Натали прослушала мои песни и была вне себя от восторга:
– Дорогой, они лучше, чем у Ирвинга Берлина. [9] Когда ты повезешь их в Нью-Йорк?
Я покачал головой:
– Натали, я не могу ехать. Я работаю в трех местах. Если…
– Ты должен ехать, – твердо сказала она. – Никому и в голову не придет обратить внимание на песни, присланные по почте. Тебе нужно показать их лично.
– Но нам это не по карману. Если я…
– Дорогой, это твой шанс. И тебе не по карману его терять.
Я и не знал, что мать так за меня переживает.
Вечером состоялся семейный совет.

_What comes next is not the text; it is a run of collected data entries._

Lemma generateURL_mints m e mode ttl label proto port m' url v :
  generateURL m e mode ttl label proto port None = (m', Return (Ok (url, v))) ->
  next_loc m' = S (next_loc m) ->
  exists m0, next_loc m0 = next_loc m /\ nodeID m0 = nodeID m /\ minted m0 e mode ttl m' url v.
Proof.
  unfold generateURL. rewrite (bool_decide_eq_true_2 (None = None)) by done. cbv zeta.
  set (m1 := set_cfg m _). rewrite !andb_true_r.
  set (b := activeNetworkBackend m1).
  set (m2 := if bool_decide (mode = "pairing") then _ else m1).
  assert (Hk : next_loc m2 = next_loc m /\ nodeID m2 = nodeID m).
  { unfold m2. case_bool_decide; [|done]. unfold DeletePendingPairingInvitesExceptBackend.
    destruct (delete_pending_keeps (ge_order e) (ge_now e) b m1 0) as [-> ->]. done. }
  destruct Hk as [Hk1 Hk2].
  destruct (if bool_decide (mode = "pairing") then findActivePairingInvite _ _ _ _ else _) as [[u w]|].
  - intros Hr Hn. injection Hr as <- _ _. lia.
  - intros Hr Hn. exists m2. split; [done|]. split; [done|].
    apply mint_spec in Hr; [done|]. apply valid_backend_invite, active_backend_valid.
Qed.

Lemma new_token_typed pub mask iid secret exp mode proto port :
  length pub = 32%nat -> 0 <= mask < 256 -> length iid = 16%nat -> length secret = 32%nat ->
  token_typed (new_token pub mask iid secret exp mode proto port).
Proof.
  intros Hp Hm Hi Hs. unfold token_typed, new_token. cbn.
  split; [done|]. split; [done|]. split; [done|]. split; [done|].
  split; [case_bool_decide; lia|]. split; [|apply Z.mod_pos_bound; lia].
  unfold ParseProtocol. repeat case_bool_decide; done.
Qed.
End MintFacts.

(** A link that was minted, on both sides. *)
Lemma generated_link_ok `{CryptoLaws} `{UrlCheckLaws}
    m e mode ttl label proto port m' url v peer now clientNow
  (Hg : generateURL m e mode ttl label proto port None = (m', Return (Ok (url, v))))
  (Hnew : next_loc m' = S (next_loc m))
  (Hmode : mode = "onetime" \/ mode = "pairing")
  (Hrand : forall iid secret, ge_invite_id e = Ok iid -> ge_secret e = Ok secret ->
             length iid = 16%nat /\ length secret = 32%nat)
  (Hmask : 0 <= ge_relay_mask e < 256)
  (Hnow : - 2 ^ 62 <= TimeWindow now <= 2 ^ 62)
  (Hclock : TimeWindow now - 1 <= TimeWindow clientNow <= TimeWindow now + 1)
  (Hexp : now <= invite_expiry (ge_now e) ttl) :
  exists t, DecodeURL url = Ok t /\ ModeString t = mode /\ nodeID m' = nodeID m /\
    snd (verifyAndConsume m' (InviteID t)
           (InviteProof (InviteSecret t) (InviteID t) (nodeID m) peer (ModeString t)
              (TimeWindow clientNow)) peer (ModeString t) now) = Ok (next_loc m) /\
    invites m' !! v_ID v = Some (next_loc m).
Proof.
  destruct (generateURL_mints _ _ _ _ _ _ _ _ _ _ Hg Hnew) as (m0 & Hn0 & Hid0 & iid & secret & pub &
    mask & pr & po & q & inv & Ei & Es & Hpub & Hm & -> & -> & HID & Hiid & Hsec & Hmd & Hx & Hr & Hu).
  destruct (Hrand iid secret Ei Es) as [Hli Hls].
  assert (Hmk : 0 <= mask < 256) by (destruct Hm as [->| ->]; lia).
  set (t := new_token _ _ _ _ _ _ _ _).
  pose proof (new_token_typed pub mask iid secret (invite_expiry (ge_now e) ttl) mode pr po
    Hpub Hmk Hli Hls) as Ht.
  exists (token_norm t). split; [by apply DecodeURL_token_link|].
  split; [by destruct Hmode as [->| ->]|]. split; [done|].
  assert (Hms : ModeString (token_norm t) = inv_Mode inv).
  { rewrite Hmd. by destruct Hmode as [->| ->]. }
  rewrite Hms. change (InviteID (token_norm t)) with iid.
  change (InviteSecret (token_norm t)) with secret. split.
  - rewrite (verify_ok (register m0 inv) iid _ peer now (next_loc m0) inv); cbn [snd].
    + by rewrite Hn0.
    + unfold register; cbn. rewrite Hiid. apply lookup_insert_eq.
    + unfold register; cbn. apply lookup_insert_eq.
    + unfold InviteIDSize. lia.
    + done.
    + done.
    + intros [_ Hu']. congruence.
    + right. right. left. by rewrite Hx.
    + apply validInviteProof_spec; [done|]. exists (TimeWindow clientNow). split; [done|].
      rewrite Hsec, Hiid. cbn [nodeID register]. by rewrite Hid0.
    + unfold InviteProof. by rewrite hmac_length.
  - unfold register; cbn. rewrite HID, <- Hn0. apply lookup_insert_eq.
Qed.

Отто не слишком охотно согласился на мою поездку, при условии, что я найду там временную работу, пока мои песни не начнут продаваться.
Было решено, что я уеду в следующую субботу.
Прощальным подарком Натали был билет до Нью-Йорка на автобус линии «Грейхаунд».
Ночью, когда мы с Ричардом ложились спать, он спросил:
– Ты в самом деле станешь таким же знаменитым композитором, как Ирвинг Берлин?
И я сказал ему правду:
– Обязательно.
При тех деньгах, которые на меня свалятся, Натали никогда больше не придется работать.
До поездки в Нью-Йорк в 1936 году я ни разу не бывал на автовокзале. Автовокзал междугородной компании «Грейхаунд» оживленно гудел. Отсюда шли автобусы во все города страны. И прибывших и отъезжавших было хоть отбавляй. Мой автобус казался огромным. Удобные кресла и даже туалет с умывальником!
Дорога до Нью-Йорка заняла четыре с половиной дня. Утомительное путешествие, но я был так занят мечтами о своем прекрасном будущем, что не замечал ничего вокруг.